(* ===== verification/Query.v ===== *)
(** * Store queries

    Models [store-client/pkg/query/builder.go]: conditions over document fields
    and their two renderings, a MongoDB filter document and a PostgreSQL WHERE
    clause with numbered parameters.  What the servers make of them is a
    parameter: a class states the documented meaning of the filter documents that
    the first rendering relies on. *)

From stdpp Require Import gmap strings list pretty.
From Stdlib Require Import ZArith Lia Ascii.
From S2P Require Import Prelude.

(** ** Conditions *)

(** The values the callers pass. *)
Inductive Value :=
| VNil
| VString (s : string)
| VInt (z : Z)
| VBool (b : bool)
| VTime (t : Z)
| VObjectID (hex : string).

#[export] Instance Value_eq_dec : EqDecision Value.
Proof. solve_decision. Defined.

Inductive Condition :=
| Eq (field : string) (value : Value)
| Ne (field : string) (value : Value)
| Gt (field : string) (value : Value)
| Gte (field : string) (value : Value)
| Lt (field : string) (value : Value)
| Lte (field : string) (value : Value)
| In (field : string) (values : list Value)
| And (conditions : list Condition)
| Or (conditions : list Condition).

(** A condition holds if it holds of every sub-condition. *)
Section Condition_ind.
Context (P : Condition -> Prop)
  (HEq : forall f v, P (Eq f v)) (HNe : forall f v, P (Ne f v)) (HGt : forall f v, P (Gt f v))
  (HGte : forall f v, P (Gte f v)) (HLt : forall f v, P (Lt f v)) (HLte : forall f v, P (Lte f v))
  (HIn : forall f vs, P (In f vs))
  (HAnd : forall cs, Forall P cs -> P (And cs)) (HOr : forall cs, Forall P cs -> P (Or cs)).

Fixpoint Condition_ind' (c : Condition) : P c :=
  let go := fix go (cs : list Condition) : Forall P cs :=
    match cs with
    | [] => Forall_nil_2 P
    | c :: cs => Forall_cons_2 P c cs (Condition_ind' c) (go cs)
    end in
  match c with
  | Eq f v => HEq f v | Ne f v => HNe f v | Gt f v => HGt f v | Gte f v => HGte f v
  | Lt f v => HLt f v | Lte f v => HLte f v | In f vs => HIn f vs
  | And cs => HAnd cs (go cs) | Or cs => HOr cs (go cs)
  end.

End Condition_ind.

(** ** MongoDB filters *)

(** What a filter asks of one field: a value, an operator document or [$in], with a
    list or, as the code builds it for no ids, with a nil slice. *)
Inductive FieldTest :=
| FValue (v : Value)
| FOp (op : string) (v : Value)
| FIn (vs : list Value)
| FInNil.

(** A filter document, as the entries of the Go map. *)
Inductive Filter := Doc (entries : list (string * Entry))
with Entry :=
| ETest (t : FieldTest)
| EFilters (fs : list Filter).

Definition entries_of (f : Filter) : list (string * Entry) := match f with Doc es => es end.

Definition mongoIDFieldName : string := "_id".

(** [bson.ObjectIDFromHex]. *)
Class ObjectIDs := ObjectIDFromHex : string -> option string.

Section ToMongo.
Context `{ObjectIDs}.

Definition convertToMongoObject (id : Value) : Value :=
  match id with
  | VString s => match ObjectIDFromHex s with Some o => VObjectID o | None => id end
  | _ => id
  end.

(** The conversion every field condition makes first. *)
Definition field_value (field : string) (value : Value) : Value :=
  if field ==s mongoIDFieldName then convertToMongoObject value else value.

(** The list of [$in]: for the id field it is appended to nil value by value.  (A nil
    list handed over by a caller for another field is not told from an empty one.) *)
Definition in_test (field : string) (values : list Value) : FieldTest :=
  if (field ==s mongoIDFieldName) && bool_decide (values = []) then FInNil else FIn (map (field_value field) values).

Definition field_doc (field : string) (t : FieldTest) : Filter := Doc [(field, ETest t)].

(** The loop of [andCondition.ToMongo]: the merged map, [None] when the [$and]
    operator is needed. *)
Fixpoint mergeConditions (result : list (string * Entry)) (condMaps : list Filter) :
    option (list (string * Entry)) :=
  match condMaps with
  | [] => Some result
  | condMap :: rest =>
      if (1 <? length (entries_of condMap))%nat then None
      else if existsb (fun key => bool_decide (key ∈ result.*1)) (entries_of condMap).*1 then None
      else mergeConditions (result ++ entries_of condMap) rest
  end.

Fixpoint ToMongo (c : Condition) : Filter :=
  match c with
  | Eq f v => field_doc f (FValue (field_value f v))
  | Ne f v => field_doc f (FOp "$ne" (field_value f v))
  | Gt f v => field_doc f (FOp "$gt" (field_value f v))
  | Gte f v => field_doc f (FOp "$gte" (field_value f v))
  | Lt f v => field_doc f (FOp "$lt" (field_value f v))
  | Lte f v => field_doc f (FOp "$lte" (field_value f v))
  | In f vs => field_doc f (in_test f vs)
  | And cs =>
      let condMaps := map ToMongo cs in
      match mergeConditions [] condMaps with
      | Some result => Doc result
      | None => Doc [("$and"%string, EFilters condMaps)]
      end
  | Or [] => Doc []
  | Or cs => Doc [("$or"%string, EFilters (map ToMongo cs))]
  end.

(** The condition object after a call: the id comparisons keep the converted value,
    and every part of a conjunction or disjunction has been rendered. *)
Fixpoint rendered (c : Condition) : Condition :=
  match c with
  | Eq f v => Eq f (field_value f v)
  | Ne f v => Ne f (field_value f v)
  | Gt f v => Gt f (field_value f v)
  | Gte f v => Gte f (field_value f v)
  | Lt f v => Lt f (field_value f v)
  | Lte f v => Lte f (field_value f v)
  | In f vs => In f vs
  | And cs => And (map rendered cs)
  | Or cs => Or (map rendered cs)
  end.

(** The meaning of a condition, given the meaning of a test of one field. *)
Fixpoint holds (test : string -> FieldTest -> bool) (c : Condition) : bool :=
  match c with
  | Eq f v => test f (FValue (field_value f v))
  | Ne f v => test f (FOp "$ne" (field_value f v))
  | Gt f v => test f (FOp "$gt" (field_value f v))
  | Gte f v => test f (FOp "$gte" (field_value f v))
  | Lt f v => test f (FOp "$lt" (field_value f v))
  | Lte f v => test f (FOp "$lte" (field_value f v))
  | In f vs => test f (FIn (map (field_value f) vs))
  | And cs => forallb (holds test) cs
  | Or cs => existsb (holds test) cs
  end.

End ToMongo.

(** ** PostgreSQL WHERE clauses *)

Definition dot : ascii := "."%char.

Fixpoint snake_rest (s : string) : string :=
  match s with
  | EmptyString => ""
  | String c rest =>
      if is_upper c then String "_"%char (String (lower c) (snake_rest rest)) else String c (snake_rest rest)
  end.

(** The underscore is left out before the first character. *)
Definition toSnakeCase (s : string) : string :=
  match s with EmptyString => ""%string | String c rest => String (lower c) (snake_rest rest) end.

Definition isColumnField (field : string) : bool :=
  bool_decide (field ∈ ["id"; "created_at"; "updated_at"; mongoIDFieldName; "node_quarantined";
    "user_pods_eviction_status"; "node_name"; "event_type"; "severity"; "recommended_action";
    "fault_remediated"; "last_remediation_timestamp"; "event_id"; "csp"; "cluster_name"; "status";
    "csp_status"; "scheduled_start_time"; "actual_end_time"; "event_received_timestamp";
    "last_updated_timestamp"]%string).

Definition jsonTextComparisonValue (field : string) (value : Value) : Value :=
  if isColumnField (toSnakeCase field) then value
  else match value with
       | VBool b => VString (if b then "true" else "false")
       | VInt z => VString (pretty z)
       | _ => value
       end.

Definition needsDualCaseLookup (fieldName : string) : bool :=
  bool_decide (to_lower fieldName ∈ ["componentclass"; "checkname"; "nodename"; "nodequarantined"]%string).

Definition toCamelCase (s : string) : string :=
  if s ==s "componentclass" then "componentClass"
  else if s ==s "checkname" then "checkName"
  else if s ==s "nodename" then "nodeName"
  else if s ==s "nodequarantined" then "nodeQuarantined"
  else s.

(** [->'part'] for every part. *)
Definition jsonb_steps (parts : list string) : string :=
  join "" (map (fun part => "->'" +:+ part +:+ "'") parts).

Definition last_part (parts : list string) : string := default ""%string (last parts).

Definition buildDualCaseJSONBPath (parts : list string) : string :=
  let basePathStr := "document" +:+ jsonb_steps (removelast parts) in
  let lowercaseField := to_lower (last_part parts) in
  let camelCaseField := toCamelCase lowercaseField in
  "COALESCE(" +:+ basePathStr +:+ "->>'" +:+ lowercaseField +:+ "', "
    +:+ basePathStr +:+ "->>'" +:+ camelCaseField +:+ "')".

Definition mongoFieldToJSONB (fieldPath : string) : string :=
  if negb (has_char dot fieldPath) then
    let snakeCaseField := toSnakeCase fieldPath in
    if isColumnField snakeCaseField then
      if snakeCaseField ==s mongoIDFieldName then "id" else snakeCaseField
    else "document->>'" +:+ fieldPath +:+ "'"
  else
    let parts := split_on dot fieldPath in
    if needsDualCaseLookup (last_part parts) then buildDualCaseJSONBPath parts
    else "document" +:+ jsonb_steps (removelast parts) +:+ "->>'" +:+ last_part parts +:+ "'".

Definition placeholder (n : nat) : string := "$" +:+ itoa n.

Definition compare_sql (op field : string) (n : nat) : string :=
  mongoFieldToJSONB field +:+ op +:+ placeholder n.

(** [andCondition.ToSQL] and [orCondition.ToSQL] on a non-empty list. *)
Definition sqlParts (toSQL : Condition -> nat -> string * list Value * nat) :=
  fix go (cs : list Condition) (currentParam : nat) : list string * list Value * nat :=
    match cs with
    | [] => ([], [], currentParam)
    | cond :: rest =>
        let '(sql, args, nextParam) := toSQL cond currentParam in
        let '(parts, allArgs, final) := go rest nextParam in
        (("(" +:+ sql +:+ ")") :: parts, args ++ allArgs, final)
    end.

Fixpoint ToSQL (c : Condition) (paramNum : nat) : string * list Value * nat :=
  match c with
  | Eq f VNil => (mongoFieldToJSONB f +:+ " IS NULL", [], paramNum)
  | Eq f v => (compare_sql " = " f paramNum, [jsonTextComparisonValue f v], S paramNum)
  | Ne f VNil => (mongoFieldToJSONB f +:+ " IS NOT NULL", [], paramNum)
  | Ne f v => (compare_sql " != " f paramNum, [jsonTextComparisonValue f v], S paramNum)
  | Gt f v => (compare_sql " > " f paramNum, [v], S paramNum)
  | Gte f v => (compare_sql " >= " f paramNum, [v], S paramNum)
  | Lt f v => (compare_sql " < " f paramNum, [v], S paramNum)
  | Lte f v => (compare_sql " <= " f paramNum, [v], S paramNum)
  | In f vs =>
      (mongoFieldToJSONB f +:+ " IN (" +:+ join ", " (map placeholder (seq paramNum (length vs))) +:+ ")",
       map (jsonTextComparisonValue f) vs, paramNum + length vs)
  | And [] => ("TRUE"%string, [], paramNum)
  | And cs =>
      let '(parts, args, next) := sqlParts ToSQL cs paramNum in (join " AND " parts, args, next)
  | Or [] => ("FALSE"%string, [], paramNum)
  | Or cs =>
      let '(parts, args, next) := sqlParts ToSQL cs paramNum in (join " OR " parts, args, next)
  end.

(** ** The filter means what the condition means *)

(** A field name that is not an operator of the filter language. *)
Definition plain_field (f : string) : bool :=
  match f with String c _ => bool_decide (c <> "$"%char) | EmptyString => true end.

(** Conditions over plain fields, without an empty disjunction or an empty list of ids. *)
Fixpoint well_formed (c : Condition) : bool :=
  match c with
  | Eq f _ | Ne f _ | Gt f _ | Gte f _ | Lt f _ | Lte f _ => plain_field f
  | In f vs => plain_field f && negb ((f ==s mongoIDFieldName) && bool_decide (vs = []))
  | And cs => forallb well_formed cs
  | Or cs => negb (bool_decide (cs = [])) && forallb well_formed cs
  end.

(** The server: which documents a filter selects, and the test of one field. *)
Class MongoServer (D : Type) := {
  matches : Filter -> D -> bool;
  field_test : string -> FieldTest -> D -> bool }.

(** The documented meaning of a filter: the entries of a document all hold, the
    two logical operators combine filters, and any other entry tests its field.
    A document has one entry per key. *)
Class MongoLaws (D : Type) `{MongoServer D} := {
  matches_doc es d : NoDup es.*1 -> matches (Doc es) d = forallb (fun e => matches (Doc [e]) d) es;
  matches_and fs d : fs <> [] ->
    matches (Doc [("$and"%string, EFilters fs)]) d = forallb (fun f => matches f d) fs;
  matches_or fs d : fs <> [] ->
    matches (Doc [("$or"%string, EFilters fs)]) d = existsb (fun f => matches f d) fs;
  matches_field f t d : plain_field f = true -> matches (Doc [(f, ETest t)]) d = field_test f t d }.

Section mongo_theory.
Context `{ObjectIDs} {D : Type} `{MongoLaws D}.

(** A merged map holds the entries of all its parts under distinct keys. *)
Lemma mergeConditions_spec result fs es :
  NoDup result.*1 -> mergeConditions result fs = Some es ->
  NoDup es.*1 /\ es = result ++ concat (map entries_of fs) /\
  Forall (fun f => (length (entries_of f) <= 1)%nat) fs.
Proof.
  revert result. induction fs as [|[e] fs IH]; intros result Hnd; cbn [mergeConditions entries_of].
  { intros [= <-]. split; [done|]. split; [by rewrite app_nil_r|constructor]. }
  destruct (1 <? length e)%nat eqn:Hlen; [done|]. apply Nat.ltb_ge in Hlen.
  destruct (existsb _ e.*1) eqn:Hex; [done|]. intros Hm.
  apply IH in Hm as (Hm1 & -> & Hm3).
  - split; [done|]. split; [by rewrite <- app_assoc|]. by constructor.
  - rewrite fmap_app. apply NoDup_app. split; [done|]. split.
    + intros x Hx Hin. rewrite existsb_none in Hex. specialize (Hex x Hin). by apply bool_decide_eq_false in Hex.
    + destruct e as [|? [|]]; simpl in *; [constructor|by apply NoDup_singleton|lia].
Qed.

==

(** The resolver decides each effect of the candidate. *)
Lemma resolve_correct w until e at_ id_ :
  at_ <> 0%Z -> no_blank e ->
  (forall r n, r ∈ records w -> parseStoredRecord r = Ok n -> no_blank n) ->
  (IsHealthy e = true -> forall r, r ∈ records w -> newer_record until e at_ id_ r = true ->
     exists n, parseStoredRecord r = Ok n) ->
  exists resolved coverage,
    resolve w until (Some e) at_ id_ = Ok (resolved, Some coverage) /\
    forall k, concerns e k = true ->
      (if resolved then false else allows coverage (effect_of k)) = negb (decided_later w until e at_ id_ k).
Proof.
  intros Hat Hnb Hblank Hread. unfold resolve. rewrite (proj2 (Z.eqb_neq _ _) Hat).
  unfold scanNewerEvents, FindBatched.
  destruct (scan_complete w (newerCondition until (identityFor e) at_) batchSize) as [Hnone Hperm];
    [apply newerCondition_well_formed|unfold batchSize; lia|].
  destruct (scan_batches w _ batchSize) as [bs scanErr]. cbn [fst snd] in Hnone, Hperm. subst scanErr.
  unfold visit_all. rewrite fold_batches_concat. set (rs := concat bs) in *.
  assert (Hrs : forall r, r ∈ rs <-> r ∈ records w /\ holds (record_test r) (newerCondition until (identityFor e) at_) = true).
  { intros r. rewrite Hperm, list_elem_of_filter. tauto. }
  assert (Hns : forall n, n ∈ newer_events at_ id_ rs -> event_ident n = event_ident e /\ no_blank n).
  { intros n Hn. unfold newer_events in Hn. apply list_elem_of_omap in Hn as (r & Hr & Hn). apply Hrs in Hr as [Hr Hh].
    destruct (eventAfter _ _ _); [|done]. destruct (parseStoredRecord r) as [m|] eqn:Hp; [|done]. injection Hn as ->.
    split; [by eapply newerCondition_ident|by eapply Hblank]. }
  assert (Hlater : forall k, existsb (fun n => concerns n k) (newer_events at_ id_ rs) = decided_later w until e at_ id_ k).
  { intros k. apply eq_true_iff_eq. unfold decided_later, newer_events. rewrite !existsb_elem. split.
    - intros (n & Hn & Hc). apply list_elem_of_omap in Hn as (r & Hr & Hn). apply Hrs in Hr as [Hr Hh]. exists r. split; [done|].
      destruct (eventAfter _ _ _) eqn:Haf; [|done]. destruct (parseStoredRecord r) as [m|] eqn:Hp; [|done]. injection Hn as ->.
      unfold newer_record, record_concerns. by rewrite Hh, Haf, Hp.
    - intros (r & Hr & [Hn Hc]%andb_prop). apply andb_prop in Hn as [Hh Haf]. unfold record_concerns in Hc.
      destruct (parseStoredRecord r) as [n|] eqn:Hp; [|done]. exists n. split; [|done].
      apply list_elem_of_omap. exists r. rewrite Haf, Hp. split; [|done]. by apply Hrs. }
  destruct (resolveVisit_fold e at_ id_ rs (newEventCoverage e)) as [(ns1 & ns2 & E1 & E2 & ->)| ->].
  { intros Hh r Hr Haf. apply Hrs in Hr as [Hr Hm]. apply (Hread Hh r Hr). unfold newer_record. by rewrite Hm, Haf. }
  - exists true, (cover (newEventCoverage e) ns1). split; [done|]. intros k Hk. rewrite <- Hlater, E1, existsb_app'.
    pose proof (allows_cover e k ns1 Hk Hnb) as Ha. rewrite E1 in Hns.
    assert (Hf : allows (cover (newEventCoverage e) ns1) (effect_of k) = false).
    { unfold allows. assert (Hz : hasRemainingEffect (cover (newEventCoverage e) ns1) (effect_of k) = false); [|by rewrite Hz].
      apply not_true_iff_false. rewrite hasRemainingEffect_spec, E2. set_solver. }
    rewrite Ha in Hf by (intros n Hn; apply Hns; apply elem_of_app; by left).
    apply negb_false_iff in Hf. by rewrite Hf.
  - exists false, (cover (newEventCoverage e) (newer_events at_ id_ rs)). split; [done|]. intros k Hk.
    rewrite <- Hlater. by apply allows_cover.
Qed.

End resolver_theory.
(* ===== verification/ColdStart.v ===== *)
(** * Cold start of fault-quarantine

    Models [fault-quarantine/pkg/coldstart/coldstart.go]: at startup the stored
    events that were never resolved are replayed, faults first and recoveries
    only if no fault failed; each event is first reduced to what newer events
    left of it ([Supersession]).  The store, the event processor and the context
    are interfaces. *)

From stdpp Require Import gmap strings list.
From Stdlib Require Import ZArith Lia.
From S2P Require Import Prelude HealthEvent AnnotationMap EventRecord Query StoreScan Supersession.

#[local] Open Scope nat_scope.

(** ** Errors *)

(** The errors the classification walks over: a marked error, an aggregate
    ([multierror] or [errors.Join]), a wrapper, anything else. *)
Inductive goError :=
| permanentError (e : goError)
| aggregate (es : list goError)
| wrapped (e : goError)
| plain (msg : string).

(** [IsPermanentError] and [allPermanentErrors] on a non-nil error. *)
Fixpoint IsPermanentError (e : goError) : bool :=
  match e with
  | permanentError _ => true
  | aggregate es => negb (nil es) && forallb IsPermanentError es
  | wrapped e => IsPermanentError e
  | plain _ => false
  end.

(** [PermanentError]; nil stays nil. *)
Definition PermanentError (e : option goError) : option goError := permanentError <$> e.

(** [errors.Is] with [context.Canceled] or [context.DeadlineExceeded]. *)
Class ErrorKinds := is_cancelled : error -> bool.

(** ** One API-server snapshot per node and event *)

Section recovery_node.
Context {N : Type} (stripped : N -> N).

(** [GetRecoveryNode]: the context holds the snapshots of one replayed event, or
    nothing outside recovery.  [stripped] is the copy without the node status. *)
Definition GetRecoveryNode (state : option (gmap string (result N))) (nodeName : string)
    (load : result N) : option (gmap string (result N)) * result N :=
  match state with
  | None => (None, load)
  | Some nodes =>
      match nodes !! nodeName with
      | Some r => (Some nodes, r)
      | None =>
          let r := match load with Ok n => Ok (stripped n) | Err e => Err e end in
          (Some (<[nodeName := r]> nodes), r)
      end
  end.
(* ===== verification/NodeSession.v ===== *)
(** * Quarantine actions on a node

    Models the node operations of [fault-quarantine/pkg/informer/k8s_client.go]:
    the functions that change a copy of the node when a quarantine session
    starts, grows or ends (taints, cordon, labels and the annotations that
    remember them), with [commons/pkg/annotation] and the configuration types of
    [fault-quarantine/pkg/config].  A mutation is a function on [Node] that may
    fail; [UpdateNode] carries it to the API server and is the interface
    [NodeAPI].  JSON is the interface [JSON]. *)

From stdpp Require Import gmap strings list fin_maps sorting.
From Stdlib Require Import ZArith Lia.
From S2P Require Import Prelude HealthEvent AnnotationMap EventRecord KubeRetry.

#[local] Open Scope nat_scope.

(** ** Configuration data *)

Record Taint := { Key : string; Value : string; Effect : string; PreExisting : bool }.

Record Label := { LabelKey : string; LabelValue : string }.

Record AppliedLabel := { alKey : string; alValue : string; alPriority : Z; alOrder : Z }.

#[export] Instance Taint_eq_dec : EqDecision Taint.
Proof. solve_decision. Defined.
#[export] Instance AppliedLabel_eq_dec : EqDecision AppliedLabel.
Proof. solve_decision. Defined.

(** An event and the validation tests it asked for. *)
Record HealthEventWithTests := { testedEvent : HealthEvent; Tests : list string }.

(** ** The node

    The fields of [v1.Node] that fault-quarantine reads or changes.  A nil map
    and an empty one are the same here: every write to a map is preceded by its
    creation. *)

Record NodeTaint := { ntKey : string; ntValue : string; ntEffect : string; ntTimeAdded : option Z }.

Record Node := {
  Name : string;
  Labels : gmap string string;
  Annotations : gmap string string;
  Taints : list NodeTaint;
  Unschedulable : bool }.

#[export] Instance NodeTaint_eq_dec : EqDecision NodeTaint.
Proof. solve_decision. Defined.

...

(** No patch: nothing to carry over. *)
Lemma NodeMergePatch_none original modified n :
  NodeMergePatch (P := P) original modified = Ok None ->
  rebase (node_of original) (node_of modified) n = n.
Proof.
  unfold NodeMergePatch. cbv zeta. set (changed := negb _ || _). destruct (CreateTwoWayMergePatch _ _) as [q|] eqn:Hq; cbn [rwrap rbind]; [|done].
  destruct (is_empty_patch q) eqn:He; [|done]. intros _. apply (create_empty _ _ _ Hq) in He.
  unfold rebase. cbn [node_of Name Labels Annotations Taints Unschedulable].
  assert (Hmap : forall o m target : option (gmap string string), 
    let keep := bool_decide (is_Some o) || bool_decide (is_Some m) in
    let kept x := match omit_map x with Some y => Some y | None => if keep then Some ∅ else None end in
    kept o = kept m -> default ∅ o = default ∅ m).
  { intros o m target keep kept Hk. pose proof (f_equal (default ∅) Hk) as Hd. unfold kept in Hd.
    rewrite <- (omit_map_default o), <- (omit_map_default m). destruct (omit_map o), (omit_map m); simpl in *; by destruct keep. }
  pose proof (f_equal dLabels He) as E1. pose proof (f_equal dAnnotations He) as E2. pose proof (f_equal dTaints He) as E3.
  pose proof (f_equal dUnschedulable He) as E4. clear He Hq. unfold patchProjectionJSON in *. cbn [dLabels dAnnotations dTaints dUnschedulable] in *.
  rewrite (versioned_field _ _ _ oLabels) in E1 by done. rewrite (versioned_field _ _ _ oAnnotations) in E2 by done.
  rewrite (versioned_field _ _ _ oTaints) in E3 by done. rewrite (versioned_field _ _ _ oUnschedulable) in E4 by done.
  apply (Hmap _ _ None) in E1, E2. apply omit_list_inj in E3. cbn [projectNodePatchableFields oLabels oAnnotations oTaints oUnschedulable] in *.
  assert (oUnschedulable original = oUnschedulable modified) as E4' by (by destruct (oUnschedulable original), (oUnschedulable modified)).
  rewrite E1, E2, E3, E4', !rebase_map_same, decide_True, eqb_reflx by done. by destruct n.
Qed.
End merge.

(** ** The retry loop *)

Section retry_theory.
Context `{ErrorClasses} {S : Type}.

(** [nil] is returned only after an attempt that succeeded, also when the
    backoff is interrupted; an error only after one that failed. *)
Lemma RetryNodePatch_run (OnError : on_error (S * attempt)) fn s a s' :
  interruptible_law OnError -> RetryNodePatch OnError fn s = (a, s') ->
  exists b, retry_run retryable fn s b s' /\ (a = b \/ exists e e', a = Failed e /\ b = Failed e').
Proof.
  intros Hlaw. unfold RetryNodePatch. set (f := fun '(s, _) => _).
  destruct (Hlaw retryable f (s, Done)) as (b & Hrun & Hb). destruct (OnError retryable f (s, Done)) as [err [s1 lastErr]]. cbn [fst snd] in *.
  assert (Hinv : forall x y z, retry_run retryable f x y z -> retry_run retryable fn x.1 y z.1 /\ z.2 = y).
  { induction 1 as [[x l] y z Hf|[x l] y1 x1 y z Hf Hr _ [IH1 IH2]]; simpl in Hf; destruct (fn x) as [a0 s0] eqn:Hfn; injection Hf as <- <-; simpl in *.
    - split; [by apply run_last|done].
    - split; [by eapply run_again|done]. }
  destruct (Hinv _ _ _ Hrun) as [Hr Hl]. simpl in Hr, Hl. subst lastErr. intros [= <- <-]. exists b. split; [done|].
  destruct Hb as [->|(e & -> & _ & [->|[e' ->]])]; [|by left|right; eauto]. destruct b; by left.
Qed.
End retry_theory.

Work task
Anywhere the listing shows the word "replayed", copy the full line.

Expected output
    events that were never resolved are replayed, faults first and recoveries
(** [GetRecoveryNode]: the context holds the snapshots of one replayed event, or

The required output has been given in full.